An accidental blog

"If God is sovereign, then his lordship must extend over all of life, and it cannot be restricted to the walls of the church or within the Christian orbit." Abraham Kuyper Common Grace 1.1.

Friday, 6 June 2008

Vocational Calvinism by Ray pennings

Ray Pennings has a fascinating piece in this week's Comment: Vocational Calvinism. He writes:

Reformed, Calvinist teaching regarding work can be summarized as follows:

  1. God works, and we are called to bear His image;
  2. God derives satisfaction from His work;
  3. God provides for us through our work;
  4. God has commanded man to work, and to work within the framework of His commands;
  5. God holds us accountable for our work and expects to be acknowledged through it;
  6. God provides particular gifts designed to meet particular needs in the advancement of His kingdom;
  7. The Fall has radically affected our work. Work became toil;
    thorns and thistles frustrate our efforts.
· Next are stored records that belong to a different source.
Lemma sort_sorted (l : ndarray) : nonan l -> sorted (sort l) /\ nonan (sort l).
Proof.
  induction l as [|a l IH]; intros Hn; cbn.
  - split; [exact I | constructor].
  - inversion Hn as [|? ? Ha Hl]; subst. destruct (IH Hl) as [Hs Hn'].
    split; [apply insert_sorted | apply insert_nonan]; assumption.
Qed.

(** The columns [correct] receives hold [repeat] values. *)
Lemma collect_length (repeat : nat) :
  forall ser vs ser', collect repeat ser = Some (vs, ser') -> List.length vs = repeat.
Proof.
  induction repeat as [|n IH]; intros ser vs ser' H; cbn in H.
  - injection H as <- _. reflexivity.
  - destruct (get_voltages ser) as [[v s1]|]; [|discriminate].
    destruct (collect n s1) as [[vs' s2]|] eqn:E; [|discriminate].
    injection H as <- _. cbn. rewrite (IH s1 vs' s2 E). reflexivity.
Qed.

Lemma default_columns_odd (ser ser' : port) (vs : list voltages) :
  collect repeat_default ser = Some (vs, ser') ->
  Nat.odd (List.length (col_room vs)) = true /\
  Nat.odd (List.length (col_cryo vs)) = true /\
  Nat.odd (List.length (col_ICR vs)) = true /\
  Nat.odd (List.length (col_ICH vs)) = true.
Proof.
  intros H. apply collect_length in H.
  unfold col_room, col_cryo, col_ICR, col_ICH. rewrite !length_map.
  unfold voltages in *. rewrite H. repeat split.
Qed.

(** Four consistent readings and a shifted one: the shifted reading is
    dropped and the mean of the four is returned. *)
Example correct_shifted_reading :
  correct [Fin 1; Fin (102 / 100); Fin 9; Fin (98 / 100); Fin 1] TOL_default
  = Returns (Fin 1).
Proof.
  rewrite (correct_outlier_branch _ TOL_default (fsub (Fin 9) (Fin (98 / 100)))).
  - unfold kept, median, mean, asum, of_nat, TOL_default. feval. fin_eq.
  - unfold ptp. feval. reflexivity.
  - unfold TOL_default. feval. reflexivity.
Qed.

Example sort_example :
  sort [Fin 3; NInf; Fin 1; PInf; Fin 2] = [NInf; Fin 1; Fin 2; Fin 3; PInf].
Proof. feval. reflexivity. Qed.

Example py_float_examples :
  py_float " -1_0.5e-1 " = Returns (Fin (- (105 / 100))) /\
  py_float "+INF" = Returns PInf /\
  py_float "nan" = Returns NaN /\
  py_float "1.2.3" = Raises ValueError /\
  py_float "12a" = Raises ValueError.
Proof.
  repeat split; try reflexivity.
  run_parser. cbn. change (Pos.to_nat 2) with 2%nat; cbn [pow]. fin_eq.
Qed.

(* ================================================================== *)
(** * Part III.  Further properties of the code                        *)
(* ================================================================== *)

(** ** The stream of reads *)

(** X1.  [read_series] returns the first read that decodes, together with
    the reads after it, having dropped exactly the undecodable reads before
    it; it returns nothing only when no read left decodes. *)
Theorem read_series_first_text (ser : port) :
  (forall hlp ser',
     read_series ser = Some (hlp, ser') <->
     exists k, ser = repeat Garbled k ++ Text hlp :: ser') /\
  (read_series ser = None <-> Forall (fun c => c = Garbled) ser).
Proof.
  induction ser as [|[h|] ser [IH1 IH2]]; split.
  - intros hlp ser'; split; [discriminate|].
    intros [[|k] H]; discriminate.
  - split; [constructor | reflexivity].
  - intros hlp ser'; cbn; split.
    + intros H; injection H as -> ->. exists 0%nat. reflexivity.
    + intros [[|k] H]; cbn in H; [|discriminate]. injection H as -> ->. reflexivity.
  - cbn; split; [discriminate|]. intros H; inversion H; discriminate.
  - intros hlp ser'; cbn; rewrite IH1; split.
    + intros [k ->]. exists (S k). reflexivity.
    + intros [[|k] H]; cbn in H; [discriminate|]. injection H as ->. exists k; reflexivity.
  - cbn; rewrite IH2; split.
    + intros H; constructor; [reflexivity | exact H].
    + intros H; inversion H; assumption.
Qed.

Lemma get_voltages_cons (c : chunk) (ser : port) :
  get_voltages (c :: ser) =
  match converts c with
  | Some v => Some (v, ser)
  | None => get_voltages ser
  end.
Proof. destruct c; reflexivity. Qed.

(** X2.  [get_voltages] returns the voltages of the first read whose first
    frame converts, together with the reads after it: every read before it
    was consumed and contributed nothing.  It returns nothing only when no
    read left converts. *)
Theorem get_voltages_first_converted (ser : port) :
  (forall v ser',
     get_voltages ser = Some (v, ser') <->
     exists pre c,
       ser = pre ++ c :: ser' /\ converts c = Some v /\
       Forall (fun c' => converts c' = None) pre) /\
  (get_voltages ser = None <-> Forall (fun c => converts c = None) ser).
Proof.
  induction ser as [|c ser [IH1 IH2]]; split.
  - intros v ser'; split; [discriminate|].
    intros ([|c pre] & c' & H & _); discriminate.
  - split; [constructor | reflexivity].
  - intros v ser'; rewrite get_voltages_cons.
    destruct (converts c) as [v0|] eqn:E; split.
    + intros H; injection H as -> ->. exists [], c. repeat split; [exact E | constructor].
    + intros ([|c0 pre] & c' & H & Hc & Hpre); cbn in H.
      * injection H as -> ->. congruence.
      * injection H as -> ->. inversion Hpre; congruence.
    + intros H. apply IH1 in H. destruct H as (pre & c' & -> & Hc & Hpre).
      exists (c :: pre), c'. repeat split; [exact Hc | constructor; assumption].
    + intros ([|c0 pre] & c' & H & Hc & Hpre); cbn in H.
      * injection H as -> ->. congruence.
      * injection H as -> ->. apply IH1. exists pre, c'.
        repeat split; [exact Hc | inversion Hpre; assumption].
  - rewrite get_voltages_cons. destruct (converts c) as [v0|] eqn:E; split.
    + discriminate.
    + intros H; inversion H; congruence.
    + intros H; constructor; [exact E | apply IH2, H].
    + intros H; apply IH2; inversion H; assumption.
Qed.

Lemma yields_app (a b : port) : yields (a ++ b) = yields a ++ yields b.
Proof. unfold yields. apply flat_map_app. Qed.

Lemma yields_cons (c : chunk) (ser : port) :
  yields (c :: ser) =
  match converts c with Some v => v :: yields ser | None => yields ser end.
Proof. unfold yields; cbn. destruct (converts c); reflexivity. Qed.

Lemma get_voltages_yields (ser : port) :
  forall ser' v, get_voltages ser = Some (v, ser') ->
                 exists pre, ser = pre ++ ser' /\ yields pre = [v].
Proof.
  induction ser as [|c ser IH]; intros ser' v H; [discriminate|].
  rewrite get_voltages_cons in H. destruct (converts c) as [v0|] eqn:E.
  - injection H as -> ->. exists [c]. split; [reflexivity|].
    rewrite yields_cons, E. reflexivity.
  - destruct (IH ser' v H) as (pre & -> & Y). exists (c :: pre).
    split; [reflexivity|]. rewrite yields_cons, E. exact Y.
Qed.

Lemma get_voltages_none_yields (ser : port) :
  get_voltages ser = None -> yields ser = [].
Proof.
  induction ser as [|c ser IH]; intros H; [reflexivity|].
  rewrite get_voltages_cons in H. rewrite yields_cons.
  destruct (converts c); [discriminate | apply IH, H].
Qed.

(** X3.  The collection loop of [get_pressure_temperature] returns exactly
    the first [repeat] quadruples that the stream yields, in order, none
    skipped and none used twice, and leaves the reads after the last one
    it used; it falls short only when the reads left yield fewer than
    [repeat] quadruples. *)
Theorem collect_first_frames (repeat : nat) (ser : port) :
  (forall vs ser',
     collect repeat ser = Some (vs, ser') ->
     List.length vs = repeat /\
     vs = firstn repeat (yields ser) /\
     exists pre, ser = pre ++ ser' /\ yields pre = vs) /\
  (collect repeat ser = None <-> (List.length (yields ser) < repeat)%nat).
Proof.
  revert ser. induction repeat as [|n IH]; intros ser; split.
  - intros vs ser' H. cbn in H. injection H as <- <-.
    repeat split. exists []. split; reflexivity.
  - cbn. split; [discriminate | lia].
  - intros vs ser' H. cbn in H.
    destruct (get_voltages ser) as [[v s1]|] eqn:G; [|discriminate].
    destruct (collect n s1) as [[vs' s2]|] eqn:Cn; [|discriminate].
    injection H as <- <-.
    destruct (get_voltages_yields ser s1 v G) as (pre1 & -> & Y1).
    destruct (proj1 (IH s1) vs' s2 Cn) as (Hl & Hf & pre2 & -> & Y2).
    repeat split.
    + cbn. rewrite Hl. reflexivity.
    + rewrite yields_app, Y1. cbn. rewrite <- Hf. reflexivity.
    + exists (pre1 ++ pre2). split; [apply app_assoc|].
      rewrite yields_app, Y1, Y2. reflexivity.
  - cbn. destruct (get_voltages ser) as [[v s1]|] eqn:G.
    + destruct (get_voltages_yields ser s1 v G) as (pre1 & -> & Y1).
      rewrite yields_app, Y1. cbn [List.length app].
      destruct (collect n s1) as [[vs' s2]|] eqn:Cn; split; try discriminate.
      * intros Hlt. exfalso.
        assert (Hn : collect n s1 = None) by (apply (proj2 (IH s1)); lia).
        congruence.
      * intros _. apply (proj2 (IH s1)) in Cn. lia.
      * reflexivity.
    + rewrite (get_voltages_none_yields ser G). cbn. split; [lia | reflexivity].
Qed.

(** ** Bounds on what [correct] returns *)













(** ** One measurement: collect, correct, convert *)

Lemma correct_nonempty_returns (vols : ndarray) (TOL : float64) :
  vols <> [] -> exists x, correct vols TOL = Returns x.
Proof.
  intros Hne. destruct vols as [|a l]; [contradiction|]. rewrite correct_unfold.
  destruct (fgt (fsub (amax1 a l) (amin1 a l)) TOL); eauto.
Qed.

Lemma map_nonempty {X Y : Type} (f : X -> Y) (l : list X) : l <> [] -> map f l <> [].
Proof. destruct l; [contradiction | discriminate]. Qed.

(** X6.  When enough frames arrive, [get_pressure_temperature] raises in
    one case only: [repeat = 0], where nothing is read and the range of
    an empty array raises [ValueError].  For every [repeat >= 1] it
    returns a quadruple, whatever the readings and the tolerance. *)
Theorem get_pressure_temperature_raises_only_empty
  (repeat : nat) (TOL : float64) (ser ser' : port) (r : outcome voltages) :
  get_pressure_temperature repeat TOL ser = Some (r, ser') ->
  (repeat = 0%nat -> r = Raises ValueError /\ ser' = ser) /\
  (repeat <> 0%nat -> exists q, r = Returns q).
Proof.
  unfold get_pressure_temperature. intros H.
  destruct (collect repeat ser) as [[vs s1]|] eqn:Cn; [|discriminate].
  injection H as <- <-. pose proof (collect_length repeat ser vs s1 Cn) as Hl.
  split.
  - intros ->. cbn in Cn. injection Cn as <- <-. split; reflexivity.
  - intros Hr. assert (Hne : vs <> []) by (intros ->; cbn in Hl; lia).
    destruct (correct_nonempty_returns (col_room vs) TOL (map_nonempty _ vs Hne)) as [a ->].
    destruct (correct_nonempty_returns (col_cryo vs) TOL (map_nonempty _ vs Hne)) as [b ->].
    destruct (correct_nonempty_returns (col_ICR vs) TOL (map_nonempty _ vs Hne)) as [c ->].
    destruct (correct_nonempty_returns (col_ICH vs) TOL (map_nonempty _ vs Hne)) as [d ->].
    cbn. unfold convert. eauto.
Qed.

(** X6 on an instance: five whole frames, default configuration. *)
Lemma get_pressure_temperature_raises_only_empty_witness :
  exists r,
    get_pressure_temperature repeat_default TOL_default
      [Text frame_ok; Text frame_ok; Text frame_ok; Text frame_ok; Text frame_ok]
    = Some (r, []) /\
    (repeat_default = 0%nat -> r = Raises ValueError /\ [] = 
       [Text frame_ok; Text frame_ok; Text frame_ok; Text frame_ok; Text frame_ok]) /\
    (repeat_default <> 0%nat -> exists q, r = Returns q).
Proof.
  assert (Hc : collect repeat_default
                 [Text frame_ok; Text frame_ok; Text frame_ok; Text frame_ok; Text frame_ok]
               = Some (List.repeat (Fin (123 / 100), Fin (456 / 100), Fin (789 / 100), Fin (12 / 100)) 5, [])).
  { unfold repeat_default.
    repeat (progress (cbn [collect get_voltages]; rewrite ?scan_chunk_frame_ok)).
    reflexivity. }
  eexists. split.
  - unfold get_pressure_temperature. rewrite Hc. reflexivity.
  - apply (get_pressure_temperature_raises_only_empty repeat_default TOL_default
             [Text frame_ok; Text frame_ok; Text frame_ok; Text frame_ok; Text frame_ok] []).
    unfold get_pressure_temperature. rewrite Hc. reflexivity.
Defined.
Fallen man seeks to glorify
    himself rather than his Creator through work;
  8. Work is an individual as well as a social activity;
  9. God takes pleasure in beauty, and the Scriptures do not focus simply on the functional and utilitarian aspects of work; and
  10. Christ worked as part of His active obedience, and the believer's work through Christ is part of that obedience.

4 comments:

Baus said...

I like what Penning says, except his 10th point is near heresy!

To read it charitably, we would need to think of it as an infelicitous restatement of "God has commanded man to work, and to work within the framework of His commands"... or we would need to totally restate it to say that God graciously accepts the Spirit-empowered, yet still sin tainted, work of redeemed sinners through Christ and His merit alone, and ultimately uses even the sinful work of the reprobate for His purpose and to His Glory.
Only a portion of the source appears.